Artikel 11 Algemene wijzigingsregels

Burgemeester en wethouders zijn bevoegd overeenkomstig het bepaalde in art. 3.6 van de Wet ruimtelijke ordening het plan te wijzigen ten behoeve van:

  • 1. het in geringe mate aanpassen van het plan, teneinde enig onderdeel van het plan, zoals een bestemmingsgrens of een bouwgrens te veranderen, indien bij definitieve uitmeting of verkaveling blijkt, dat deze aanpassing in het belang van een juiste verwezenlijking van het plan gewenst of noodzakelijk is en de bestemmingsgrens niet meer dan 5 m en de bouwgrens niet meer dan 10 m worden verschoven;
  • 2. het oprichten van gebouwen van openbaar nut, zoals transformatorhuisjes en gemaalgebouwtjes met een inhoud van maximaal 100 m3 en een goothoogte van maximaal 4 m;
  • 3. het enigszins anders situeren en/of begrenzen van bouwvlakken, indien dit ten behoeve van de uitvoering van een bouwplan nodig mocht blijken, een en ander, mits de vorm slechts in geringe mate wordt gewijzigd en de oppervlakte van het desbetreffende bouwvlak met niet meer dan 20% afwijkt.

Artikel 12 Overige regels

12.1 Parkeerregels rest van de kern
12.1.1 Algemene parkeerregels

Het is verboden te bouwen dan wel het gebruik van gronden en/of bouwwerken te wijzigen indien er niet wordt voldaan aan de op grond van dit artikel gestelde eisen ten aanzien van parkeren en stallen van voertuigen.

Een omgevingsvergunning voor het bouwen van gebouwen wordt slechts verleend indien bij de aanvraag om een omgevingsvergunning wordt aangetoond dat gelet op de omvang of de bestemming van het gebouw in voldoende mate wordt voorzien in ruimte voor het parkeren of stallen van auto's in, op of onder het gebouw, dan wel op of onder het onbebouwde terrein dat bij dat gebouw behoort.

12.1.2 Beleidsregels

Burgemeester en wethouders passen deze parkeerregels toe met inachtneming van de door hen vastgestelde beleidsregels met betrekking tot het parkeren, voortkomend uit de Nota parkeernormen Winterswijk 2013 en de actualisatie van de Nota parkeernormen, de beleidsregel parkeernormen Winterswijk. De beleidsregel parkeernormen Winterswijk is weergegeven in Bijlage 1.

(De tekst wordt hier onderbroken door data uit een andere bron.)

(** [removeLayoutNodes] on a well-formed state whose graph allows cycles:
    the layouts that the given object does not name leave the graph, every
    other node stays as it is. *)
Lemma removeLayoutNodes_spec s normalizedLayouts s' :
  WF (map s) -> circular (map s) = true ->
  removeLayoutNodes s normalizedLayouts = Ok s' ->
  WF (map s') /\ circular (map s') = true
  /\ (forall y, DepGraph.hasNode (map s') y = true
                <-> DepGraph.hasNode (map s) y = true
                    /\ ~ (layout_node (map s) y = true
                          /\ layouts_lookup_truthy normalizedLayouts y = false))
  /\ (forall y, DepGraph.hasNode (map s') y = true ->
                JsMap.get y (nodes (map s')) = JsMap.get y (nodes (map s))).
Proof.
  intros W Hcirc E. unfold removeLayoutNodes in E.
  destruct (overallOrder_spec (map s) W Hcirc) as (order & Eo & ND & Ho & _).
  rewrite Eo in E. cbn [bind] in E.
  apply bind_Ok in E. destruct E as (g' & Eg & E). injection E as <-.
  rewrite map_set_map.
  destruct (remove_loop_spec normalizedLayouts order ND (map s) g' W Eg) as (W' & Ci & H & D).
  split; [exact W'|]. split; [congruence|]. split; [|exact D].
  intros y. rewrite H, Ho. split.
  - intros [Hy Hn]. split; [exact Hy|]. tauto.
  - intros [Hy Hn]. split; [exact Hy|]. tauto.
Qed.

Lemma layout_node_addNode g n d y :
  DepGraph.hasNode g y = true ->
  layout_node (DepGraph.addNode g n d) y = layout_node g y.
Proof.
  intros Hy. apply hasNode_get in Hy. destruct Hy as [x Hx].
  unfold layout_node. rewrite Hx, (nodes_addNode g n d y x Hx). reflexivity.
Qed.

Lemma not_layout_extends s s' x :
  extends s s' -> layout_node (map s) x = false -> layout_node (map s') x = false.
Proof.
  intros X Hx. destruct (DepGraph.hasNode (map s) x) eqn:Hn.
  - rewrite (layout_node_extends s s' x X Hn). exact Hx.
  - destruct (DepGraph.hasNode (map s') x) eqn:Hn'.
    + unfold layout_node. rewrite (ext_new _ _ X x Hn Hn'). destruct x; reflexivity.
    + unfold layout_node. unfold DepGraph.hasNode, JsMap.has in Hn'.
      destruct (JsMap.get x (nodes (map s'))); [discriminate | reflexivity].
Qed.

Lemma layout_extends s s' x :
  extends s s' -> layout_node (map s) x = true -> layout_node (map s') x = true.
Proof.
  intros X Hx. rewrite (layout_node_extends s s' x X); [exact Hx|].
  apply layout_node_hasNode, Hx.
Qed.

(** A loop of steps that return, keep the graph well-formed and extend the
    state returns, and keeps the nodes, the layouts and the nodes that are
    no layouts. *)
Lemma extending_loop {A : Type}
      (f : GlobalDependencyMap.t -> A -> result GlobalDependencyMap.t) (l : list A) :
  (forall s a, WF (map s) -> exists s', f s a = Ok s' /\ WF (map s') /\ extends s s') ->
  forall s,
    WF (map s) ->
    exists s', forOf l f s = Ok s'
      /\ WF (map s') /\ extends s s'.
Proof.
  intros Hf. induction l as [|x l IH]; intros s W; cbn [forOf].
  - exists s. split; [reflexivity|]. split; [exact W|]. apply extends_refl, W.
  - destruct (Hf s x W) as (s1 & E1 & W1 & X1). rewrite E1. cbn [bind].
    destruct (IH s1 W1) as (s' & E & W' & X).
    exists s'. split; [exact E|]. split; [exact W'|]. eapply extends_trans; eauto.
Qed.

Lemma normalizeNode_string_total (p : string) : exists n, normalizeNode (JSString p) = Ok n.
Proof. unfold normalizeNode. destruct (truthy (JSString p)); simpl; eauto. Qed.

Lemma normalizeNode_of_name_total (n : name) : exists n', normalizeNode (of_name n) = Ok n'.
Proof. destruct n as [p|]; [apply normalizeNode_string_total | exists None; reflexivity]. Qed.

Lemma mapM_normalizeNode_strings (l : list jsval) :
  forallb is_string l = true -> exists ns, mapM normalizeNode l = Ok ns.
Proof.
  induction l as [|v l IH]; intros H; simpl in H; [exists []; reflexivity|].
  apply andb_true_iff in H. destruct H as [Hv Hl]. destruct (IH Hl) as [ns E].
  destruct v; try discriminate. cbn [mapM]. rewrite E.
  destruct (normalizeNode_string_total s) as [n ->]. simpl. eauto.
Qed.

Lemma addDependency_returns (s : GlobalDependencyMap.t) (from : jsval) (toArray : list jsval) :
  WF (map s) ->
  (exists f, normalizeNode from = Ok f) -> (exists ts, mapM normalizeNode toArray = Ok ts) ->
  exists s', addDependency s from toArray = Ok s' /\ WF (map s') /\ extends s s'.
Proof.
  intros W [f Hf] [ts Hts].
  destruct (addDependency__spec s f ts W) as (s' & E & X & W' & _).
  exists s'. split; [|auto]. unfold addDependency. rewrite Hf, Hts. exact E.
Qed.
Lemma secret_fetch_status_ignored_witness :
  let w := answered_world (Some (response_with_body sample_body_text)) in
  main (with_ssm_answer w (Some {| returncode := 0; stdout := py "s3cr3t"; stderr := [] |})) =
  main (with_ssm_answer w (Some {| returncode := 254; stdout := py "s3cr3t";
                                   stderr := py "ParameterNotFound" |})).
Proof.
  intros w.
  apply (@secret_fetch_status_ignored w
           {| returncode := 0; stdout := py "s3cr3t"; stderr := [] |}
           {| returncode := 254; stdout := py "s3cr3t"; stderr := py "ParameterNotFound" |}).
  reflexivity.
Defined.
Lemma converter_loop_terminates frames (n : nat) :
  forall (fuel : nat) (arg : A) (conv : BC.t),
    first_input_ok conv ->
    (loop_fuel frames conv <= S n)%nat -> (n < fuel)%nat ->
    loop_result (BC.converter_loop callback fuel frames arg conv) <> None.
Proof.
  induction n as [|n IH]; intros fuel arg conv Hok Hfuel Hlt;
    (destruct fuel as [|fuel]; [lia|]); cbn [BC.converter_loop];
    pose proof (next_ready frames (BC.InPorts conv)) as Hnext;
    destruct (BC.next frames (BC.InPorts conv)) as [[ret ins] log];
    cbv beta iota in Hnext;
    (destruct (Z.geb_spec ret 1) as [Hret|Hret]; [|discriminate]);
    destruct (Hnext ltac:(lia)) as [Hne Hadv];
    unfold first_input_ok, loop_fuel in Hok, Hfuel;
    destruct (BC.InPorts conv) as [|p rest] eqn:Hports; try congruence;
    inversion Hadv as [|? p' ? rest' Hp Hrest]; subst;
    destruct Hok as (HC0 & HC & Hin);
    pose proof (advanced_measure frames _ p p' HC0 HC Hin Hp) as Hm;
    destruct (advanced_filled frames _ p p' HC Hin Hp) as [_ Hin'].
  - lia.
  - pose proof (Hcb (BC.dst_frames (BC.set_InPorts conv (p' :: rest'))) arg
                  (BC.set_InPorts conv (p' :: rest'))) as Hresp.
    destruct (callback (BC.dst_frames (BC.set_InPorts conv (p' :: rest'))) arg
                (BC.set_InPorts conv (p' :: rest'))) as [[cb_ret arg'] conv2].
    cbn [snd] in Hresp. destruct Hresp as (Hr1 & _).
    cbn [BC.set_InPorts BC.InPorts] in Hr1.
    destruct (cb_ret <? 0); [discriminate|].
    specialize (IH fuel arg' (BC.set_OutPorts conv2
                                (map FP.update_client_frames (BC.OutPorts conv2)))).
    destruct (BC.InPorts conv2) as [|p2 rest2] eqn:Hports2; [discriminate|].
    cbn [map] in Hr1.
    assert (Hcnt : counters p2 = counters p') by congruence.
    assert (Hin2 : input_adapter (FP.dst_frames p) p2)
      by (apply (input_adapter_counters _ p'); assumption).
    assert (Hdst2 : FP.dst_frames p2 = FP.dst_frames p) by apply Hin2.
    assert (Hm2 : in_measure frames (FP.dst_frames p) p2
                  = in_measure frames (FP.dst_frames p) p').
    { unfold counters in Hcnt. injection Hcnt as E1 E2 E3 E4 E5 E6.
      unfold in_measure. now rewrite E3, E4. }
    destruct (BC.converter_loop callback fuel frames arg' _)
      as [[[[r a] c] calls] log'] eqn:Eloop.
    unfold loop_result in *. cbn [fst] in *.
    apply IH.
    + unfold first_input_ok. cbn [BC.set_OutPorts BC.InPorts].
      rewrite Hports2, Hdst2. split; [|split]; assumption.
    + unfold loop_fuel. cbn [BC.set_OutPorts BC.InPorts].
      rewrite Hports2, Hdst2, Hm2. lia.
    + lia.
Qed.
Definition vector2 (S : Type) (a b : S) : Obj (EigenVector 2 S) :=
  exist _ [a; b] eq_refl.

Definition nullVec (S : Type) : Obj (NullVector S) :=
  exist _ [] eq_refl.

(** A dynamically sized Eigen vector. *)
Definition vectorX (S : Type) (x : list S) : Obj (EigenVector Dynamic S) :=
  exist _ x eq_refl.

Arguments vector3 {S} a b c.
Arguments vector2 {S} a b.
Arguments vectorX {S} x.

(** The doubles 1.0, 2.0, 3.0, 4.0, 5.0, 7.0 and 8.0. *)
Definition d1 : double := binary64 0x3FF0000000000000.
Definition d2 : double := binary64 0x4000000000000000.
Definition d3 : double := binary64 0x4008000000000000.
Definition d4 : double := binary64 0x4010000000000000.
Definition d5 : double := binary64 0x4014000000000000.
Definition d7 : double := binary64 0x401C000000000000.
Definition d8 : double := binary64 0x4020000000000000.

(** ** getCoordinateName()

    Lines 80-81: ["x"+std::to_string(index)].  The parameter [index] is an
    [unsigned int], 32 bits wide, so an argument is converted to it on the
    call; [std::to_string] writes it in decimal, without leading zeros.
    The vector is not looked at. *)

Definition to_unsigned_int (z : Z) : Z := z mod 2 ^ 32.

Definition to_string (n : Z) : string :=
  NilEmpty.string_of_uint (N.to_uint (Z.to_N n)).

Definition getCoordinateName (S : Type) (VecType : Vector S)
    (vec : Obj VecType) (index : Z) : string :=
  String.append "x" (to_string (to_unsigned_int index)).

Arguments getCoordinateName {S} VecType vec index.

(** ** FunctionalForm

    Lines 188-195: four empty tag structs, each but the first publicly
    derived from the one before.  A tag object converts to another tag
    (and so selects an overload written for it) when the other is its own
    class or one of its bases. *)

Module FunctionalForm.

Inductive tag : Set := Arbitrary | Polynomial | Affine | Linear.

(** The base class in the definition of each struct. *)
Definition base (t : tag) : option tag :=
  match t with
  | Arbitrary => None
  | Polynomial => Some Arbitrary
  | Affine => Some Polynomial
  | Linear => Some Affine
  end.

(** Derived-to-base conversion: the reflexive and transitive closure of
    [base]. *)
Inductive converts : tag -> tag -> Prop :=
| converts_same (t : tag) : converts t t
| converts_base (d b b' : tag) :
    base d = Some b -> converts b b' -> converts d b'.

(** The number of classes a tag is derived from. *)
Fixpoint bases (fuel : nat) (t : tag) : nat :=
  match fuel with
  | O => O
  | S fuel' =>
      match base t with
      | None => O
      | Some b => S (bases fuel' b)
      end
  end.
Definition toy_argon2 : Argon2 :=
  mkArgon2
    (fun s plain => encode_salt s ++ String "$" plain)
    (fun token candidate =>
       match after_dollar token with
       | Some plain => Some (plain =? candidate)
       | None => None
       end).

Definition alice : Utilisateur :=
  mkUtilisateur 1 "alice" (@hash toy_argon2 "s1" "p@ss1") "a@x.io".

Definition bob : Utilisateur :=
  mkUtilisateur 2 "bob" (@hash toy_argon2 "s2" "hunter2") "b@x.io".

Definition db_alice : Database := mkDatabase [alice] 1.
Definition db_alice_bob : Database := mkDatabase [alice; bob] 2.

Definition quiet (s : string) : Env := mkEnv s false false.

(** The row an update of [PUT /utilisateurs/:id] leaves: the supplied
    columns take the written values, the others keep theirs. *)
Definition updated `{Argon2} (env : Env) (body : Body.t) (r : Utilisateur)
  : Utilisateur :=
  let pick c := if supplied c body then written env body c else column_of c r in
  mkUtilisateur (id r) (pick Nomutilisateur) (pick Motdepasse) (pick Email).

Definition replace_row (i : Z) (r' : Utilisateur) (db : Database) : Database :=
  mkDatabase (map (fun x => if has_id i x then r' else x) (utilisateurs db))
             (sqlite_sequence db).

Definition some_supplied (body : Body.t) : bool :=
  supplied Nomutilisateur body || supplied Motdepasse body || supplied Email body.

Definition all_supplied (body : Body.t) : bool :=
  supplied Nomutilisateur body && supplied Motdepasse body && supplied Email body.

(** The table after the insertion of an account. *)
Definition inserted `{Argon2} (env : Env) (body : Body.t) (db : Database)
  : Database :=
  mkDatabase
    (utilisateurs db ++
     [mkUtilisateur (next_id db) (text (Body.nomutilisateur body))
        (hash (salt env) (text (Body.motdepasse body)))
        (text (Body.email body))])
    (next_id db).

(** The account a successful [POST /utilisateurs] answers with. *)
Definition created (body : Body.t) (db : Database) : JObject :=
  [ ("id", JNumber (next_id db));
    ("nomutilisateur", JString (text (Body.nomutilisateur body)));
    ("email", JString (text (Body.email body))) ].

(** The name or the address of the request is already in the table. *)
Definition conflicts (body : Body.t) (db : Database) : bool :=
  nom_taken (text (Body.nomutilisateur body)) (utilisateurs db)
  || email_taken (text (Body.email body)) (utilisateurs db).

Definition without (i : Z) (db : Database) : Database :=
  mkDatabase (filter (fun x => negb (has_id i x)) (utilisateurs db))
             (sqlite_sequence db).

(** Every stored token is the hash of a non-empty string. *)
Definition hashed `{Argon2} (db : Database) : Prop :=
  Forall (fun r => exists s plain, plain <> "" /\ motdepasse r = hash s plain)
         (utilisateurs db).

(** The value a request carries for a column. *)
Definition field (c : Column) (body : Body.t) : option string :=
  match c with
  | Nomutilisateur => Body.nomutilisateur body
  | Motdepasse => Body.motdepasse body
  | Email => Body.email body
  end.

(** The accounts a response carries: the document of a 2xx answer, or the
    members of its array. *)
Definition accounts (res : Response) : list JObject :=
  if (status res <? 300)%Z
  then match json res with
       | JObj o => [o]
       | JArr l => l
       end
  else [].

(** The [id] member of an account document. *)
Definition object_id (o : JObject) : Z :=
  match o with
  | (_, JNumber n) :: _ => n
  | _ => 0%Z
  end.

(** The number of rows with a given name, with a given address. *)
Definition count_nom (n : string) (db : Database) : nat :=
  List.length (filter (fun r => nomutilisateur r =? n) (utilisateurs db)).

Definition count_email (e : string) (db : Database) : nat :=
  List.length (filter (fun r => email r =? e) (utilisateurs db)).

(** The four things a request can do to the table: nothing, append an
    account, rewrite the row of an id, remove the row of an id. *)
Inductive step `{Argon2} (db : Database) : Database -> Prop :=
| step_none : step db db
| step_insert env body :
    all_supplied body = true -> conflicts body db = false ->
    step db (inserted env body db)
| step_update env body i r :
    find_id i db = Some r -> clashes i body db = false ->
    step db (replace_row i (updated env body r) db)
| step_delete i : step db (without i db).

(** Requests to run the model on. *)
Definition body_alice : Body.t := Body.mk (Some "alice") (Some "p@ss1") (Some "a@x.io").
Definition body_email : Body.t := Body.mk None None (Some "new@x").
Definition body_empty_email : Body.t := Body.mk None None (Some "").
Definition body_none : Body.t := Body.mk None None None.
Definition login (n candidate : string) : Body.t :=
  Body.mk (Some n) (Some candidate) None.

(** The frame of an update, for either handler: the row of [i] after the
    request, the columns that are not supplied, the columns that change, the
    rows of the other ids, and the columns when the answer is 200. *)
Definition frame_of_update `{Argon2} (env : Env) (db : Database) (i : Z) (body : Body.t)
    (r : Utilisateur) (out : Response * Database) (r' : Utilisateur) : Prop :=
  find_id i (snd out) = Some r' /\
  (forall c, supplied c body = false -> column_of c r' = column_of c r) /\
  (forall c, column_of c r' <> column_of c r ->
             supplied c body = true /\ column_of c r' = written env body c) /\
  (forall j, j <> i -> find_id j (snd out) = find_id j db) /\
  (status (fst out) = 200%Z ->
   forall c, supplied c body = true -> column_of c r' = written env body c).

12.1.3 Specifieke parkeerregels bij bouwplannen

Een bouwplan dient te voorzien in voldoende parkeermogelijkheden op de bij het bouwplan behorende en daartoe bestemde gronden. De toename van de parkeerbehoefte wordt bepaald op de wijze zoals beschreven in de beleidsregels. Indien gedurende de planperiode de beleidsregels wijzigen, dan gelden de gewijzigde regels.

12.1.4 Specifieke parkeerregels bij gebruikswijzigingen

Indien het wijzigen van het gebruik van gronden en/of bouwwerken daartoe aanleiding geeft, moet voor wat betreft de toename in de parkeerbehoefte, in voldoende mate ruimte zijn aangebracht op die gronden of op de bij die bouwwerken behorende en daartoe bestemde gronden. De parkeerbehoefte wordt bepaald op de wijze zoals beschreven in de beleidsregels. Indien gedurende de planperiode de beleidsregels wijzigen, dan gelden de gewijzigde regels.

12.1.5 Specifieke gebruiksregels

Ruimte voor parkeren en stallen van voertuigen, voor zover de aanwezigheid van deze ruimte(n) krachtens deze parkeerregels wordt geëist, dient te allen tijde voor dit doel beschikbaar te blijven. Ander gebruik wordt aangemerkt als strijdig gebruik.

Hoofdstuk 4 Overgangs- en slotregels

Artikel 13 Overgangsrecht

13.1 Overgangsrecht bouwwerken

Een bouwwerk dat op het tijdstip van inwerkingtreding van het bestemmingsplan aanwezig of in uitvoering is, dan wel gebouwd kan worden krachtens een omgevingsvergunning voor het bouwen, en afwijkt van het plan, mag, mits deze afwijking naar aard en omvang niet wordt vergroot,

  • a. gedeeltelijk worden vernieuwd of veranderd;
  • b. na het teniet gaan ten gevolge van een calamiteit geheel worden vernieuwd of veranderd, mits de aanvraag van de omgevingsvergunning voor het bouwen wordt gedaan binnen twee jaar na de dag waarop het bouwwerk is teniet gegaan.
13.2 Met een omgevingsvergunning afwijken

Burgemeester en wethouders kunnen eenmalig in afwijking van lid 13.1 een omgevingsvergunning verlenen voor het vergroten van de inhoud van een bouwwerk als bedoeld in lid 13.1 met maximaal 10%.

13.3 Uitzondering op het overgangsrecht bouwwerken

Lid 13.1 is niet van toepassing op bouwwerken die weliswaar bestaan op het tijdstip van inwerkingtreding van het plan, maar zijn gebouwd zonder vergunning voor het bouwen en in strijd met het daarvoor geldende plan, daaronder begrepen de overgangsbepaling van dat plan.

13.4 Overgangsrecht gebruik

Het gebruik van grond en bouwwerken dat bestond op het tijdstip van inwerkingtreding van het bestemmingsplan en hiermee in strijd is, mag worden voortgezet.

13.5 Strijdig gebruik

Het is verboden het met het bestemmingsplan strijdige gebruik, bedoeld in lid 13.4, te veranderen of te laten veranderen in een ander met dat plan strijdig gebruik, tenzij door deze verandering de afwijking naar aard en omvang wordt verkleind.

13.6 Verboden gebruik

Indien het gebruik, bedoeld in lid 13.4, na het tijdstip van inwerkingtreding van het plan voor een periode langer dan een jaar wordt onderbroken, is het verboden dit gebruik daarna te hervatten of te laten hervatten.

Artikel 14 Slotregel

Deze regels worden aangehaald als:

Regels van het bestemmingsplan Kottenseweg 79-81.